Потрясающее стихотворение Аврутина «Клокотал, задыхался, сердился базар многоликий…», в нём тема добра, святости. Старушка, пожалевшая поэта в сюжете стихотворения, олицетворяет вселенскую доброту:
И перстом поманив, мне зачем-то стакан ежевики
Пересыпала бабка в залатанный старый карман.
Пожилая женщина, лирическая героиня стихотворения Анатолия Аврутина, беззлобно, а скорее с горечью рисует картину реальности, бессовестные обманы и безбоязненность обманщиков-грешников:
Все грешат и грешат… Ни судьбы, ни Христа не боятся…
И того не успеют, что надобно в жизни успеть…
Я пытался спросить — что же так обязательно надо
В этой жизни свершить?.. Но старуха, лицом поскучнев,
Побрела к остановке… За ворот струилась прохлада
Да лениво редели неспешные кроны дерев…
В этом сюжетном стихотворении, в вопросе лирического героя, оставшимся безответным, сквозит безмерная грусть по человечности… По прочтении невольно обращаешься к совести и в который раз рассматриваешь свою жизнь с позиции праведности. Для этого и существует поэзия раздумий, поэтическая мудрость, чтобы обратить читателя к себе самому и своему внутреннему миру.
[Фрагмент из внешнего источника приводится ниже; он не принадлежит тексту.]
(** ** The chain and the other branches *)

Lemma main_path l : valid_chain ndebug l -> Forall (fun e => U (e_block e)) l -> path (e_block <$> l) (e_work <$> l).
Proof.
  induction l as [|e l IH] using rev_ind; intros Hv HU; [constructor|]. apply Forall_app in HU as [HU He]. rewrite Forall_singleton in He.
  pose proof (Hv (length l) e ltac:(by apply list_lookup_middle)) as Hb. rewrite take_app_length in Hb.
  destruct Hb as [Hprev (d & pow & Hd & Hd0 & _ & _ & Hw) _ Hm _ _ _ _]. rewrite !fmap_app. cbn [fmap list_fmap].
  replace (e_work e) with (timestamp (Basic.header (e_block e)), d +w work (e_work <$> l)).
  - apply path_snoc; [|exact He| | |exact Hd|exact Hd0].
    + apply IH; [by eapply valid_chain_app|done].
    + rewrite Hprev. unfold tail_hash, tip. rewrite fmap_last. by destruct (last l).
    + by rewrite length_fmap.
  - unfold e_work at 2, e_timestamp. rewrite Hw. unfold total_work, work. rewrite fmap_last. by destruct (last l).
Qed.
Lemma total_work_eq l : total_work l = work (e_work <$> l).
Proof. unfold total_work, work. rewrite fmap_last. by destruct (last l). Qed.

(** What is recorded of a block of another branch. *)
Definition known (id : hash) (e : block_extended_info) : Prop :=
  id = block_id (bl e) /\ exists bs ws, path (bs ++ [bl e]) (ws ++ [bei_work e]) /\ bei_height e = length bs.

Record tracked (l : list entry) (s : Blockchain) : Prop := {
  tr_inv : Inv ndebug l s;
  tr_blocks : Forall (fun e => U (e_block e)) l;
  tr_known : forall id e, m_alternative_chains s !! id = Some e -> known id e;
  tr_points : m_checkpoints s = points
}.

Lemma tracked_path l s : tracked l s -> path (e_block <$> l) (e_work <$> l).
Proof. intros H. apply main_path; [apply (tr_inv _ _ H)|apply (tr_blocks _ _ H)]. Qed.

(** The entry of the parent is one lower. *)
Lemma known_parent id e id' e' : known id e -> known id' e' -> prev_id (Basic.header (bl e)) = id' -> (0 < bei_height e)%nat ->
  bei_height e = S (bei_height e').
Proof.
  intros (_ & bs & ws & Hp & ->) (-> & bs' & ws' & Hp' & ->) Hprev Hpos.
  apply path_inv in Hp as (ws1 & d & _ & Hp & _ & Ht & _). rewrite Hprev in Ht.
  destruct bs as [|x bs _] using rev_ind; [cbn in Hpos; lia|]. rewrite tip_snoc in Ht.
  assert (x = bl e') as ->.
  { apply no_collision; [| |done].
    - apply path_inv in Hp as (? & ? & _ & _ & ? & _). done.
    - apply path_inv in Hp' as (? & ? & _ & _ & ? & _). done. }
  destruct (path_unique _ _ Hp _ _ Hp') as [E _]; [by rewrite !last_snoc|]. apply last_pair in E as [-> _]. rewrite length_app. cbn. lia.
Qed.

(** Walking up a branch ends: the heights decrease. *)
Lemma alternative_chain_total l s : tracked l s -> forall h, exists alt,
  alternative_chain (size (m_alternative_chains s)) (m_alternative_chains s) h = Some alt.
Proof.
  intros Ht h. set (alts := m_alternative_chains s). set (below := fun x : block_extended_info =>
    filter (fun p : hash * block_extended_info => (bei_height p.2 <= bei_height x)%nat) alts).
  assert (H : forall fuel h, (forall x, alts !! h = Some x -> (size (below x) <= fuel)%nat) -> exists alt, alternative_chain fuel alts h = Some alt).
  { induction fuel as [|fuel IH]; intros h' Hf; cbn [alternative_chain]; destruct (alts !! h') as [x|] eqn:Ex; try by eexists.
    - specialize (Hf x eq_refl). assert (Hx : below x !! h' = Some x) by (apply map_lookup_filter_Some; by split; cbn).
      assert (H0 : size (below x) = 0%nat) by lia. apply map_size_empty_iff in H0. by rewrite H0 in Hx.
    - destruct (IH (prev_id (Basic.header (bl x)))) as [alt ->]; [|by eexists]. intros y Ey. specialize (Hf x eq_refl).
      assert (Hh : bei_height x = S (bei_height y)).
      { eapply known_parent; [by apply (tr_known _ _ Ht h')|by apply (tr_known _ _ Ht (prev_id (Basic.header (bl x))))|done|].
        by apply (ci_alternative _ _ _ (tr_inv _ _ Ht) h'). }
      assert (Hx : below x !! h' = Some x) by (apply map_lookup_filter_Some; by split; cbn).
      enough ((size (below y) < size (below x))%nat) by lia. apply map_subset_size. split.
      + apply map_subseteq_spec. intros k z [Hz Hle]%map_lookup_filter_Some. cbn in Hle. apply map_lookup_filter_Some. split; [done|]. cbn. lia.
      + intros Hsub. apply (map_subseteq_spec _ _) with (1 := Hsub) in Hx. apply map_lookup_filter_Some in Hx as [_ Hle]. cbn in Hle. lia. }
  apply H. intros x _. apply map_subseteq_size, map_filter_subseteq.
Qed.
Lemma known_U id e : known id e -> U (bl e).
Proof. intros (_ & bs & ws & Hp & _). by apply path_inv in Hp as (? & ? & _ & _ & ? & _). Qed.

(** The blocks of a branch, after the part of the main chain it leaves at [e]. *)
Lemma alternative_path l s l0 e l1 : tracked l s -> l = (l0 ++ [e]) ++ l1 -> forall fuel h alt,
  alternative_chain fuel (m_alternative_chains s) h = Some alt ->
  (forall x, head alt = Some x -> prev_id (Basic.header (bl x.2)) = e_hash e) ->
  path ((e_block <$> l0 ++ [e]) ++ (bl <$> alt.*2)) ((e_work <$> l0 ++ [e]) ++ (bei_work <$> alt.*2)) /\
  (forall x, last alt = Some x -> x.1 = h /\ known x.1 x.2).
Proof.
  intros Ht ->. assert (Hmain : path (e_block <$> l0 ++ [e]) (e_work <$> l0 ++ [e])).
  { pose proof (tracked_path _ _ Ht) as Hp. apply main_path.
    - eapply valid_chain_app, (ci_valid _ _ _ (tr_inv _ _ Ht)).
    - pose proof (tr_blocks _ _ Ht) as HU. by apply Forall_app in HU as [HU _]. }
  induction fuel as [|fuel IH]; intros h alt; cbn [alternative_chain]; destruct (m_alternative_chains s !! h) as [x|] eqn:Ex; try done.
  1,3: intros [= <-] _; cbn; rewrite !app_nil_r; done.
  destruct (alternative_chain fuel _ _) as [alt'|] eqn:Ealt; [|done]. intros [= <-] Hhead. cbn [mbind option_bind] in *.
  pose proof (tr_known _ _ Ht _ _ Ex) as Hk. destruct Hk as (-> & bs & ws & Hp & Hh). pose proof (ci_alternative _ _ _ (tr_inv _ _ Ht) _ _ Ex) as [_ Hpos].
  split; [|intros y; rewrite last_snoc; intros [= <-]; split; [done|by apply (tr_known _ _ Ht)]].
  destruct (IH _ _ Ealt) as [Hp' Hlast']; [intros y Hy; apply Hhead; by destruct alt'|].
  apply path_inv in Hp as (ws1 & d & Ews & Hbs & HU & Ht' & Hm & Hd & Hd0). apply last_pair in Ews as [-> Ew].
  destruct (path_unique _ _ Hp' _ _ Hbs) as [Eb Ew'].
  { destruct bs as [|y bs _] using rev_ind; [cbn in Hh; lia|]. rewrite last_snoc, last_app.
    rewrite tip_snoc in Ht'. pose proof (path_inv _ _ _ Hbs) as (_ & _ & _ & _ & HUy & _).
    destruct (last (bl <$> alt'.*2)) as [z|] eqn:El.
    - rewrite !fmap_last in El. destruct (last alt') as [[hz ez]|]; [|done]. injection El as <-. cbn [snd].
      destruct (Hlast' _ eq_refl) as [E1 Hk]. f_equal. apply no_collision; [by eapply known_U|done|]. destruct Hk as [E2 _]. cbn in *. congruence.
    - rewrite !fmap_last in El. destruct alt' as [|z alt']; [|by destruct (last (z :: alt')) eqn:E; [|apply last_None in E]].
      specialize (Hhead _ eq_refl). cbn [snd] in Hhead. rewrite fmap_app. cbn [fmap list_fmap]. rewrite last_snoc. f_equal.
      apply no_collision; [|done|unfold e_hash in Hhead; unfold block_id at 1; congruence].
      apply path_U in Hmain. rewrite fmap_app in Hmain. apply Forall_app in Hmain as [_ Hmain]. by apply Forall_cons in Hmain as [? _]. }
  rewrite (fmap_app snd), (fmap_app bl), (fmap_app bei_work), !app_assoc, Eb, Ew'. cbn [fmap list_fmap snd]. rewrite Ew. by apply path_snoc.
Qed.

(** A block that is offered on top of a branch. *)
Section Branch.
Variables (l : list entry) (s : Blockchain) (fuel : nat) (alt : list (hash * block_extended_info)) (b : block)
  (l0 : list entry) (e : entry) (l1 : list entry) (height : nat) (wk : Z).
Hypothesis Ht : tracked l s.
Hypothesis Halt : alternative_chain fuel (m_alternative_chains s) (prev_id (Basic.header b)) = Some alt.
Hypothesis Hbr : branches l alt b l0 e l1 height wk.

Let bs := (e_block <$> l0 ++ [e]) ++ (bl <$> alt.*2).
Let ws := (e_work <$> l0 ++ [e]) ++ (bei_work <$> alt.*2).

Lemma branch_head x : head alt = Some x -> prev_id (Basic.header (bl x.2)) = e_hash e.
Proof. intros Hx. destruct Hbr as [_ Hp _ _ _]. by rewrite Hx in Hp. Qed.
Lemma branch_path : path bs ws.
Proof. apply (alternative_path l s l0 e l1 Ht (br_chain _ _ _ _ _ _ _ _ Hbr) fuel _ alt Halt branch_head). Qed.
Lemma branch_tip : tip bs = prev_id (Basic.header b).
Proof.
  pose proof (alternative_path l s l0 e l1 Ht (br_chain _ _ _ _ _ _ _ _ Hbr) fuel _ alt Halt branch_head) as [_ Hlast].
  destruct Hbr as [_ Hp _ _ _]. unfold bs. destruct alt as [|x alt' _] using rev_ind.
  - cbn in *. rewrite app_nil_r, fmap_app. cbn [fmap list_fmap]. rewrite tip_snoc. by symmetry.
  - rewrite (fmap_app snd), (fmap_app bl), app_assoc. cbn [fmap list_fmap]. rewrite tip_snoc. destruct (Hlast x) as [<- [E _]]; [by rewrite last_snoc|done].
Qed.
Lemma branch_work : work ws = wk.
Proof.
  destruct Hbr as [_ _ _ _ Hw]. unfold ws. destruct alt as [|x alt' _] using rev_ind.
  - cbn in *. rewrite app_nil_r, fmap_app. cbn [fmap list_fmap]. by rewrite work_snoc.
  - rewrite last_snoc in Hw. rewrite (fmap_app snd), (fmap_app bei_work), app_assoc. cbn [fmap list_fmap]. by rewrite work_snoc.
Qed.
Lemma branch_length : length bs = height.
Proof.
  pose proof branch_path as Hp. unfold bs, ws in *. rewrite length_app, !length_fmap, length_app. cbn [length]. rewrite Nat.add_1_r.
  destruct Hbr as [_ _ _ Hh _]. destruct alt as [|x alt' _] using rev_ind; [cbn in *; lia|]. rewrite last_snoc in Hh.
  rewrite !fmap_app, !app_assoc in Hp. cbn [fmap list_fmap] in Hp.
  assert (Hx : m_alternative_chains s !! x.1 = Some x.2).
  { eapply alternative_chain_elem; [exact Halt|]. apply elem_of_app. right. by apply list_elem_of_singleton. }
  destruct (tr_known _ _ Ht _ _ Hx) as (_ & bs1 & ws1 & Hp1 & E1). destruct (path_unique _ _ Hp _ _ Hp1) as [E _]; [by rewrite !last_snoc|].
  apply last_pair in E as [E _]. rewrite Hh, E1, <- E, !length_app, !length_fmap. cbn. lia.
Qed.
Lemma branch_difficulty : get_next_difficulty_for_alternative_chain ndebug (m_db s) alt.*2 height = difficulty_after ndebug ws.
Proof.
  assert (Hsplit : split_height alt.*2 height = S (length l0)).
  { destruct Hbr as [_ _ Hf Hh _]. destruct alt as [|[h x] alt']; [by cbn in *|]. done. }
  pose proof (alternative_difficulty ndebug l (m_db s) (Inv_rep _ _ _ (tr_inv _ _ Ht)) alt.*2 height) as H. cbv zeta in H.
  rewrite Hsplit in H. rewrite H.
  - unfold ws. rewrite (br_chain _ _ _ _ _ _ _ _ Hbr). do 3 f_equal. rewrite take_app_le, take_ge by (rewrite length_app; cbn; lia). done.
  - rewrite (br_chain _ _ _ _ _ _ _ _ Hbr), !length_app. cbn. lia.
Qed.

Lemma branch_not_aborted : get_next_difficulty_for_alternative_chain ndebug (m_db s) alt.*2 height <> None.
Proof. rewrite branch_difficulty. destruct (difficulty_total _ _ branch_path) as [d ->]. done. Qed.
(** The block is recorded with its height and its work. *)
Lemma branch_extended d : U b -> get_next_difficulty_for_alternative_chain ndebug (m_db s) alt.*2 height = Some d -> d <> 0 ->
  prevalidate_miner_transaction b (Z.of_nat height) = true ->
  path (bs ++ [b]) (ws ++ [bei_work (MkExtended b height 0 (wk +w d) 0)]).
Proof.
  intros HU Hd Hd0 Hm. rewrite branch_difficulty in Hd. unfold bei_work. cbn [bl cumulative_difficulty]. rewrite <- branch_work, Z.add_comm.
  apply path_snoc; [apply branch_path|done|by rewrite branch_tip|by rewrite branch_length|done..].
Qed.
Lemma branch_known d : U b -> get_next_difficulty_for_alternative_chain ndebug (m_db s) alt.*2 height = Some d -> d <> 0 ->
  prevalidate_miner_transaction b (Z.of_nat height) = true -> known (block_id b) (MkExtended b height 0 (wk +w d) 0).
Proof. intros HU Hd Hd0 Hm. split; [done|]. exists bs, ws. split; [by apply branch_extended|]. symmetry. apply branch_length. Qed.
End Branch.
Эта мудрость дана поэту долгими раздумьями о судьбах Родины, о человеке, утратившим главное в жизни, — совестливость как свидетельство Христа в душе.
В поэзии Арсения Тарковского совесть — главный вектор движения души поэта, это же можно сказать о поэзии Анатолия Аврутина, — совесть и обращение к ней через взгляд в себя — это непременное условие жизни поэтического слова.
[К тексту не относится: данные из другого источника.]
(* ===== verification/Miner.v ===== *)
(** * The miner

    Model of [src/cryptonote_core/miner.cpp]: the template that the threads share,
    the counters, and the loop of a worker thread as a step relation, so that
    threads interleave with each other and with new templates.

    A thread reads the shared fields one at a time; what is done under
    [m_template_lock] is one step.  Threads sleep, print and measure time beside
    this.  [crypto::rand] and the clock are arguments. *)
From stdpp Require Import gmap.
From S2P Require Import Prelude Difficulty Basic Database TxVerify Keccak Blockchain.
Import Basic Blockchain.

Module Miner.

(** [m_threads] is the number of threads that were started and not joined. *)
Record miner := MkMiner {
  m_stop : bool;
  m_template : block;
  m_template_no : Z;
  m_starter_nonce : Z;
  m_diffic : Z;
  m_height : Z;
  m_thread_index : Z;
  m_threads_total : Z;
  m_pausers_count : Z;
  m_threads : nat;
  m_extra_messages : list (list Z);
  current_extra_message_index : Z;
  m_last_hr_merge_time : Z;
  m_hashes : Z;
  m_current_hash_rate : Z;
  m_last_hash_rates : list Z;
  m_do_mining : bool
}.

Definition set_template_fields (b : block) (no nonce d h : Z) (m : miner) : miner :=
  MkMiner (m_stop m) b no nonce d h (m_thread_index m) (m_threads_total m) (m_pausers_count m) (m_threads m) (m_extra_messages m)
    (current_extra_message_index m) (m_last_hr_merge_time m) (m_hashes m) (m_current_hash_rate m) (m_last_hash_rates m) (m_do_mining m).
Definition set_threads (stop : bool) (index total : Z) (n : nat) (nonce : Z) (m : miner) : miner :=
  MkMiner stop (m_template m) (m_template_no m) nonce (m_diffic m) (m_height m) index total (m_pausers_count m) n (m_extra_messages m)
    (current_extra_message_index m) (m_last_hr_merge_time m) (m_hashes m) (m_current_hash_rate m) (m_last_hash_rates m) (m_do_mining m).
Definition set_pausers (n : Z) (m : miner) : miner :=
  MkMiner (m_stop m) (m_template m) (m_template_no m) (m_starter_nonce m) (m_diffic m) (m_height m) (m_thread_index m) (m_threads_total m) n
    (m_threads m) (m_extra_messages m) (current_extra_message_index m) (m_last_hr_merge_time m) (m_hashes m) (m_current_hash_rate m)
    (m_last_hash_rates m) (m_do_mining m).
Definition set_message_index (i : Z) (m : miner) : miner :=
  MkMiner (m_stop m) (m_template m) (m_template_no m) (m_starter_nonce m) (m_diffic m) (m_height m) (m_thread_index m) (m_threads_total m)
    (m_pausers_count m) (m_threads m) (m_extra_messages m) i (m_last_hr_merge_time m) (m_hashes m) (m_current_hash_rate m)
    (m_last_hash_rates m) (m_do_mining m).
Definition set_rates (time hashes rate : Z) (rates : list Z) (m : miner) : miner :=
  MkMiner (m_stop m) (m_template m) (m_template_no m) (m_starter_nonce m) (m_diffic m) (m_height m) (m_thread_index m) (m_threads_total m)
    (m_pausers_count m) (m_threads m) (m_extra_messages m) (current_extra_message_index m) time hashes rate rates (m_do_mining m).
(* ===== verification/ChainQueries.v ===== *)
(** * Queries on the chain

    Model of the functions of [src/cryptonote_core/blockchain.cpp] that answer other
    nodes and the RPC server: blocks and transactions by height or id, the objects
    that a synchronizing node asks for, and outputs to mix with.

    An exception that a function lets through is [None].  Random numbers are a list
    of draws; a loop that draws more of them than the list has is [None], too. *)
From Stdlib Require Import SpecFloat.
From stdpp Require Import gmap.
From S2P Require Import Prelude Keccak HardFork Serialization Basic FormatUtils Reward Database ChainRules TxVerify Blockchain ChainInvariant Prepare.
Import Serialization Basic FormatUtils Reward Database ChainRules Blockchain ChainInvariant Prepare.

#[local] Set Warnings "-clear-no-such-hyp".

Module ChainQueries.

(** ** Blocks and transactions *)

Definition have_tx (s : Blockchain) (id : hash) : bool := tx_exists (m_db s) id.
Definition have_tx_keyimg_as_spent (s : Blockchain) (key_im : key_image) : bool := has_key_image (m_db s) key_im.
Definition get_tail_id (s : Blockchain) : option hash := top_block_hash (m_db s).
(** With the height of the last block, which wraps around for an empty chain. *)
Definition get_tail_id_height (s : Blockchain) : option (hash * Z) :=
  h ← get_tail_id s; Some (h, height64 (m_db s) -w 1).
Definition get_block_id_by_height (s : Blockchain) (height : nat) : hash :=
  default null_hash (get_block_hash_from_height (m_db s) height).

(** [BLOCK_DNE] for a block that is not there, another exception for one that does
    not parse. *)
Definition block_missing (db : BlockchainLMDB) (h : hash) : bool :=
  match get_block_height db h ≫= fun height => m_blocks (tbl db) !! height with Some _ => false | None => true end.
(** [Some None] is [false]. *)
Definition get_block_by_hash (s : Blockchain) (h : hash) : option (option block) :=
  match get_block (m_db s) h with
  | Some b => Some (Some b)
  | None => if block_missing (m_db s) h then Some (bl <$> m_alternative_chains s !! h) else None
  end.

(** [get_transactions]: the result, the transactions found and the ids missed. *)
Fixpoint get_transactions (db : BlockchainLMDB) (ids : list hash) : bool * list transaction * list hash :=
  match ids with
  | [] => (true, [], [])
  | id :: ids =>
      match get_tx db id with
      | Some tx => let '(r, txs, missed) := get_transactions db ids in (r, tx :: txs, missed)
      | None =>
          match get_tx_error db id with
          | TX_DNE => let '(r, txs, missed) := get_transactions db ids in (r, txs, id :: missed)
          | _ => (false, [], [])
          end
      end
  end.
(** The template [get_blocks] over ids. *)
Fixpoint get_blocks_by_ids (db : BlockchainLMDB) (ids : list hash) : bool * list block * list hash :=
  match ids with
  | [] => (true, [], [])
  | id :: ids =>
      match get_block db id with
      | Some b => let '(r, bs, missed) := get_blocks_by_ids db ids in (r, b :: bs, missed)
      | None =>
          if block_missing db id then let '(r, bs, missed) := get_blocks_by_ids db ids in (r, bs, id :: missed)
          else (false, [], [])
      end
  end.

(** [for (i = start_offset; i < start_offset + count && i < m_db->height(); i++)];
    [Some None] is [false]. *)
Definition get_blocks (db : BlockchainLMDB) (start_offset count : Z) : option (option (list block)) :=
  if height64 db <? start_offset then Some None
  else
    let stop := Z.min (start_offset +w count) (height64 db) in
    bs ← mapM (get_block_from_height db) (seq (Z.to_nat start_offset) (Z.to_nat (stop - start_offset)));
    Some (Some bs).
(** The transactions of the blocks one after the other; [None] when one is missed. *)
Fixpoint blocks_transactions (db : BlockchainLMDB) (bs : list block) : option (list transaction) :=
  match bs with
  | [] => Some []
  | b :: bs =>
      let '(_, txs, missed) := get_transactions db (tx_hashes b) in
      match missed with
      | [] => rest ← blocks_transactions db bs; Some (txs ++ rest)
      | _ => None
      end
  end.
Definition get_blocks_with_txs (db : BlockchainLMDB) (start_offset count : Z) : option (option (list block * list transaction)) :=
  if height64 db <? start_offset then Some None
  else
    r ← get_blocks db start_offset count;
    match r with
    | None => Some None
    | Some bs =>
        match blocks_transactions db bs with
        | None => Some None
        | Some txs => Some (Some (bs, txs))
        end
    end.

(** [find_blockchain_supplement] with full blocks: the blocks with their
    transactions, the total height and the start height. *)
Fixpoint supplement_blocks (db : BlockchainLMDB) (heights : list nat) : option (option (list (block * list transaction))) :=
  match heights with
  | [] => Some (Some [])
  | i :: heights =>
      b ← get_block_from_height db i;
      let '(_, txs, mis) := get_transactions db (tx_hashes b) in
      match mis with
      | [] =>
          rest ← supplement_blocks db heights;
          match rest with None => Some None | Some rest => Some (Some ((b, txs) :: rest)) end
      | _ => Some None
      end
  end.
Definition find_blockchain_supplement_full (db : BlockchainLMDB) (req_start_block : Z) (qblock_ids : list hash) (max_count : nat)
  : option (option (list (block * list transaction) * nat * nat)) :=
  let start :=
    if 0 <? req_start_block then if height64 db <=? req_start_block then None else Some (Z.to_nat req_start_block)
    else find_split db qblock_ids in
  match start with
  | None => Some None
  | Some start_height =>
      let total_height := m_height db in
      r ← supplement_blocks db (seq start_height ((total_height - start_height) `min` max_count));
      match r with None => Some None | Some bs => Some (Some (bs, total_height, start_height)) end
  end.

(** ** What a synchronizing node asks for *)

Definition to_blob {A} (put : writer A) (v : A) : list Z := default [] (dump_binary put v).

Record response := MkResponse {
  rsp_txs : list (list Z);
  rsp_blocks : list block_complete_entry;
  missed_ids : list hash;
  current_blockchain_height : Z
}.
(** The loop over the blocks; a missed transaction ends it with its ids. *)
Fixpoint pack_blocks (db : BlockchainLMDB) (bs : list block) : list block_complete_entry * option (list hash) :=
  match bs with
  | [] => ([], None)
  | b :: bs =>
      let '(_, txs, missed) := get_transactions db (tx_hashes b) in
      match missed with
      | [] => let '(es, r) := pack_blocks db bs in (MkComplete (to_blob write_block b) (to_blob write_transaction <$> txs) :: es, r)
      | _ => ([], Some missed)
      end
  end.
Definition handle_get_objects (s : Blockchain) (arg_blocks arg_txs : list hash) : bool * response :=
  let db := m_db s in
  let '(_, bs, missed) := get_blocks_by_ids db arg_blocks in
  let '(es, r) := pack_blocks db bs in
  match r with
  | Some missed_tx => (false, MkResponse [] es (missed ++ missed_tx) (height64 db))
  | None =>
      let '(_, txs, missed_tx) := get_transactions db arg_txs in
      (true, MkResponse (to_blob write_transaction <$> txs) es (missed ++ missed_tx) (height64 db))
  end.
В стихотворении «Под прямым углом» Арсений Тарковский ясно выражает свою позицию мастера человеческих душ:
Друг друга потеряли в давке
И порознь вышли с двух сторон…
А сущность дружбы и взаимопонимания между людьми — именно не с двух сторон, а с одной стороны рассматривать жизнь и не терять друг друга ни в какой давке. Жизнь — не лавочка по продаже инструментов, а дорога к Богу и непременно вместе с совестью:
Мы отражаем всё и вся
И понимаем с полуслова,
Но только не один другого,
Жизнь, как стекло в руках неся.
(Арсений Тарковский)
Поэт сравнивает жизнь со стеклом не случайно, подчеркивая хрупкость доверия между людьми -- раз обманешь, оступишься, и понесет кривая колея к обрыву, уронит в пропасть тотальной лжи.
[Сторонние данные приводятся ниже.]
(** Sixty frames toward one of the three targets, from anywhere in
    [0.4, 1.3]: the two extreme trajectories are run on the floats and
    every other one lies between them. *)
Lemma settle_sixty (target s : float) :
  target = 0.4 \/ target = 1.3 \/ target = 1.0 ->
  (0.4 <=? s) = true -> (s <=? 1.3) = true ->
  (target - 0.001 <=? Nat.iter 60 (settle target) s) = true /\
  (Nat.iter 60 (settle target) s <=? target + 0.001) = true.
Proof.
  intros Htarget Slo Shi.
  assert (Hb : forall T, (0.4 <=? T) = true -> (T <=? 1.3) = true ->
                 (T - 0.001 <=? Nat.iter 60 (settle T) 0.4) = true ->
                 (Nat.iter 60 (settle T) 1.3 <=? T + 0.001) = true ->
                 (T - 0.001 <=? Nat.iter 60 (settle T) s) = true /\
                 (Nat.iter 60 (settle T) s <=? T + 0.001) = true).
  { intros T T1 T2 L H.
    destruct (settle_iter_between T 60 s T1 T2 Slo Shi) as (_ & _ & I1 & I2).
    apply leb_true in L as (N1 & N2 & L). apply leb_true in H as (N3 & N4 & H).
    apply leb_true in I1 as (_ & N5 & I1). apply leb_true in I2 as (_ & _ & I2).
    split; apply leb_true; repeat split; auto; lia. }
  destruct Htarget as [-> | [-> | ->]]; apply Hb; vm_compute; reflexivity.
Qed.

(** The last sixty frames of a run under one target. *)
Lemma run_last_sixty (fs : list Particles.Frame) (r : Particles.Renderer) (target : float) :
  (0.4 <=? Particles.currentScale r) = true -> (Particles.currentScale r <=? 1.3) = true ->
  Forall (fun f => Particles.targetScale (Particles.isHandDetected f) (Particles.gesture f)
                   = target) fs ->
  (60 <= List.length fs)%nat ->
  exists s,
    (0.4 <=? s) = true /\ (s <=? 1.3) = true /\
    Particles.currentScale (Particles.run fs r) = Nat.iter 60 (settle target) s /\
    (target = 0.4 \/ target = 1.3 \/ target = 1.0).
Proof.
  intros Hlo Hhi Hfs Hlen.
  assert (Hsplit : fs = firstn (List.length fs - 60) fs ++ skipn (List.length fs - 60) fs)
    by (symmetry; apply firstn_skipn).
  set (fs1 := firstn (List.length fs - 60) fs) in *.
  set (fs2 := skipn (List.length fs - 60) fs) in *.
  assert (Hlen2 : List.length fs2 = 60%nat).
  { subst fs2. rewrite List.length_skipn. lia. }
  assert (Hfs2 : Forall (fun f => Particles.targetScale (Particles.isHandDetected f)
                                     (Particles.gesture f) = target) fs2).
  { rewrite Hsplit in Hfs. apply Forall_app in Hfs. apply Hfs. }
  assert (Hrun : Particles.run fs r = Particles.run fs2 (Particles.run fs1 r)).
  { rewrite Hsplit at 1. unfold Particles.run. apply fold_left_app. }
  destruct (run_scale_in_range fs1 r Hlo Hhi) as [Mlo Mhi].
  exists (Particles.currentScale (Particles.run fs1 r)).
  split; [exact Mlo|]. split; [exact Mhi|]. split.
  - rewrite Hrun, (run_same_target target fs2 _ Hfs2), Hlen2. reflexivity.
  - destruct fs2 as [|f0 ?]; [discriminate|].
    apply Forall_cons in Hfs2 as [Hf0 _]. rewrite <- Hf0.
    apply targetScale_values.
Qed.

(** X15: Under a constant gesture the scale settles: from any scale in
    [0.4, 1.3], after 60 frames or more with the same target, it is within
    0.001 of that target. *)
Theorem scale_settles_within_60_frames (fs : list Particles.Frame) (r : Particles.Renderer)
        (target : float) :
  (0.4 <=? Particles.currentScale r) = true -> (Particles.currentScale r <=? 1.3) = true ->
  Forall (fun f => Particles.targetScale (Particles.isHandDetected f) (Particles.gesture f)
                   = target) fs ->
  (60 <= List.length fs)%nat ->
  (target - 0.001 <=? Particles.currentScale (Particles.run fs r)) = true /\
  (Particles.currentScale (Particles.run fs r) <=? target + 0.001) = true.
Proof.
  intros Hlo Hhi Hfs Hlen.
  destruct (run_last_sixty fs r target Hlo Hhi Hfs Hlen) as (s & Slo & Shi & -> & Htarget).
  apply settle_sixty; assumption.
Qed.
Стихи и Арсения Тарковского, и Анатолия Аврутина — это умноженная пропорция совести по отношению к вдумчивому читателю, надежда на то, что он примет эту поэзию и понесет ее в сердце. Анатолий Аврутин умножает накал доверия к человеческому пониманию, высказанный Арсением Тарковским, и, в чём я абсолютно уверена, —заложенный родителями поэта, человека, способного не просто к созерцанию совести как объекту внимания. Анатолий Аврутин приводит совесть и человечность в жизнь людей, позабывших об этих ключевых для человека, ценностях. Что делает строки его стихов еще более весомыми и драгоценными.